The Setup
My previous post described a four-model XGBoost system for predicting PGA Tour outcomes: one classifier each for made cut, top 20, top 10, and a regressor for percentile finish. Trained on 2015–2022 data, validated on 2023, tested on 2024–2025. The system achieved a top-20 AUC of 0.730, improved Precision@10 to 37.1% across early 2026 events, and wrapped everything in a Monte Carlo simulation layer and a Streamlit betting dashboard with live Bovada odds.
That post ended with a note: “The regressor is where the most headroom remains.”
What followed was a seven-notebook experiment designed to test whether a fundamentally different modeling approach — hierarchical mixed-effects boosting — could squeeze meaningful gains out of the same underlying data. The short answer is that it couldn’t. The longer answer is more interesting: the experiment revealed why the baseline is so hard to beat, identified one genuine improvement worth deploying, and produced a clear null result that tells you something important about what strokes-gained statistics actually measure.
Why Hierarchical Models Seemed Promising
The existing model treats every player-tournament row as independent. That’s obviously not quite right. The same player appears across dozens of tournaments — some of their performance variance is consistent, player-specific skill that the SG features don’t fully capture. Different courses introduce their own difficulty effects. And within a single tournament, a player’s round scores are correlated: a player who shoots 65 on Thursday is probably better than their SG average suggests, not just lucky.
The statistical framework for modeling this is called a partially linear mixed model:
y = f(X) + b_player + b_tournament + ε
where f(X) is what any gradient-boosted tree computes, and b_player, b_tournament are random effects — player- and venue-specific adjustments that shrink toward zero when data is sparse and grow when evidence is strong.
The theoretical gain: better predictions for players with limited histories (fewer SG rounds, new to a course), and better-calibrated uncertainty through the random effect variance components.
Three implementations were tested, plus a simulation redesign and a feature engineering pass. Here’s what each found.
The Experimental Framework
All work lives in a hierarchical_testing/ subdirectory with seven numbered notebooks. The data pipeline starts with H01, which restructures the existing tournament-level data into a player-round format — melting the wide R1–R4 columns into long format, giving roughly 4× more training rows (~181,000 player-rounds vs. ~45,000 player-tournaments). The new target variable is sg_vs_field: strokes gained relative to the field average for that specific round. Higher is better.

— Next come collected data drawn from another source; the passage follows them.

(** A request outside the declared services (the LLM path) is blocked with status 403 exactly
    when its body, query, path or a header carries a registered fake; a request that passes goes
    upstream unchanged, so no credential is ever written into it. *)
Theorem undeclared_requests_unchanged res t r :
  table_ok t -> named t -> Forall (fun ih => ic_ServiceName ih <> "") (InjectHeaders res) ->
  let carries := existsb (fun part => existsb (fun e => contains (Fake e) part) t) (parts r) in
  let '(r', err) := ApplyPreHooks (session_hooks res) t "" r in
  match err with
  | Some e => carries = true /\ StatusCode e = 403
  | None => carries = false /\ rq_Body r' = rq_Body r /\ rq_Path r' = rq_Path r /\
            rq_RawQuery r' = rq_RawQuery r /\ rq_Header r' = rq_Header r
  end.
Proof.
  intros Hok Hn Hne. cbv zeta. rewrite ApplyPreHooks_session, LeakGuard_spec by done.
  assert (Hc : existsb (foreign t "") (parts r) = existsb (fun part => existsb (fun e => contains (Fake e) part) t) (parts r)).
  { induction (parts r) as [|p l IH]; [done|]. cbn [existsb]. by rewrite IH, foreign_undeclared. }
  rewrite Hc. clear Hc. destruct (existsb _ (parts r)) eqn:E; [by split|].
  assert (Hg : List.filter (fun ih => ic_ServiceName ih ==? "") (InjectHeaders res) = []).
  { clear -Hne. induction Hne as [|ih l Hih _ IH]; [done|]. cbn [List.filter]. by rewrite bool_decide_eq_false_2. }
  rewrite Hg. cbn [fmap list_fmap run_pre]. split; [done|].
  destruct (decide (rq_Body r = Unreadable)) as [Eb|Eb].
  { unfold CredsSub_PreHook. rewrite Eb. done. }
  destruct (CredsSub_agrees t r id) as (H1 & H2 & H3 & H4); [done|done| |].
  - intros part Hpart. apply replace_absent. intros e He. apply not_true_iff_false. intros Hct.
    assert (existsb (fun part => existsb (fun e => contains (Fake e) part) t) (parts r) = true); [|congruence].
    apply existsb_exists. exists part. split; [by apply list_elem_of_In|]. apply existsb_exists. exists e. by rewrite <- list_elem_of_In.
  - split_and!; [|done|done|].
    + rewrite H1. by destruct (rq_Body r).
    + rewrite H4. rewrite <- (map_fmap_id (rq_Header r)) at 2. apply map_fmap_ext. intros. apply list_fmap_id.
Qed.

(** C33. A request for a service that passes the hooks and has no part with fakes of two services
    is rewritten with the credential of that service only, and only headers the service injects
    differ otherwise. *)
Theorem service_requests_own_credential res t s r r' :
  table_ok t -> Forall (fun ih => ic_ServiceName ih <> "") (InjectHeaders res) -> rq_Body r <> Unreadable ->
  Forall (fun part => forall e e', e ∈ t -> e' ∈ t -> contains (Fake e) part = true -> contains (Fake e') part = true ->
                      ServiceName e = ServiceName e') (parts r) ->
  ApplyPreHooks (session_hooks res) t s r = (r', None) ->
  let sub := ReplaceFakeToReal (own t s) in
  rq_Body r' = match rq_Body r with Readable b => Readable (sub b) | b => b end /\
  rq_Path r' = sub (rq_Path r) /\ rq_RawQuery r' = sub (rq_RawQuery r) /\
  forall k, k ∉ injected_keys res s -> rq_Header r' !! k = (fun vals : list (list Z) => sub <$> vals) <$> rq_Header r !! k.
Proof.
  intros Hok Hne Hb Hone. rewrite ApplyPreHooks_session by done.
  destruct (LeakGuard_PreHook t r s) eqn:Eg; [done|].
  destruct (run_injections t (List.filter (fun ih => ic_ServiceName ih ==? s) (InjectHeaders res)) (CredsSub_PreHook t r) s)
    as (r1 & -> & I1 & I2 & I3 & I4). intros [= <-]. cbv zeta.
  destruct (CredsSub_agrees t r (ReplaceFakeToReal (own t s))) as (H1 & H2 & H3 & H4); [done|done| |].
  - intros part Hpart. apply replace_own; [done|]. intros e He Hc.
    pose proof (guard_passes t r s part Eg Hpart) as Hf. unfold foreign in Hf.
    destruct (ContainsFake t part) as [s'|] eqn:Es.
    + apply negb_false_iff, bool_decide_eq_true in Hf as ->. apply ContainsFake_Some in Es as (e' & He' & <- & Hc').
      rewrite Forall_forall in Hone. by eapply Hone.
    + by rewrite (ContainsFake_None t part) in Hc.
  - split_and!; [congruence..|]. intros k Hk. rewrite (I4 k Hk), H4. apply lookup_fmap.
Qed.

New round-level features were added: round_num (1–4), after_cut (binary — R1/R2 vs. R3/R4), cum_sg_prior_rounds (running SG total within the current tournament), and rounds_played_in_tourn. The temporal split stayed the same: train ≤ 2022, val = 2023, test = 2024–2025.
One data quality note worth flagging: several features from the raw statistics CSV had object dtype despite containing numeric values. A pd.to_numeric(errors='coerce') pass in H01 was necessary before any LightGBM training would proceed — tree models aren’t forgiving about dtype mismatches.
Method 1: Round-Level LightGBM Baseline (H02)
Before testing anything hierarchical, a sensible baseline was needed: the same LightGBM model architecture applied to the round-level data, predicting sg_vs_field with no random effects at all.
The simulation layer converts round-level predictions into tournament outcome probabilities. For each of 5,000 Monte Carlo simulations per field: draw four round scores from a Student-t(df=7) distribution centered at the model’s prediction with scale σ = residual standard deviation, apply the cut rule (top 65 + ties after R2), rank total score. Win probability = fraction of simulations where a player finishes first.
Results on the 2024–2025 test set (95 tournaments):
| Metric | Value |
|---|---|
| Test RMSE | 2.906 strokes/round |
| Within-tournament Spearman ρ | 0.209 ± 0.096 |
| Made Cut Brier improvement vs. existing | +0.3% |
| Top 20 Brier improvement | +2.4% |
| Top 10 Brier improvement | +2.3% |
| Win Brier improvement | +1.3% |
The per-round Spearman ρ breakdown reveals something important: R1 (0.229) and R2 (0.222) are substantially stronger than R3 (0.153) and R4 (0.157). Weekend rounds are only observed for made-cut players — a non-random subset — which compresses the range of outcomes and makes ranking harder. The after_cut flag partially addresses this but doesn’t eliminate the selection bias.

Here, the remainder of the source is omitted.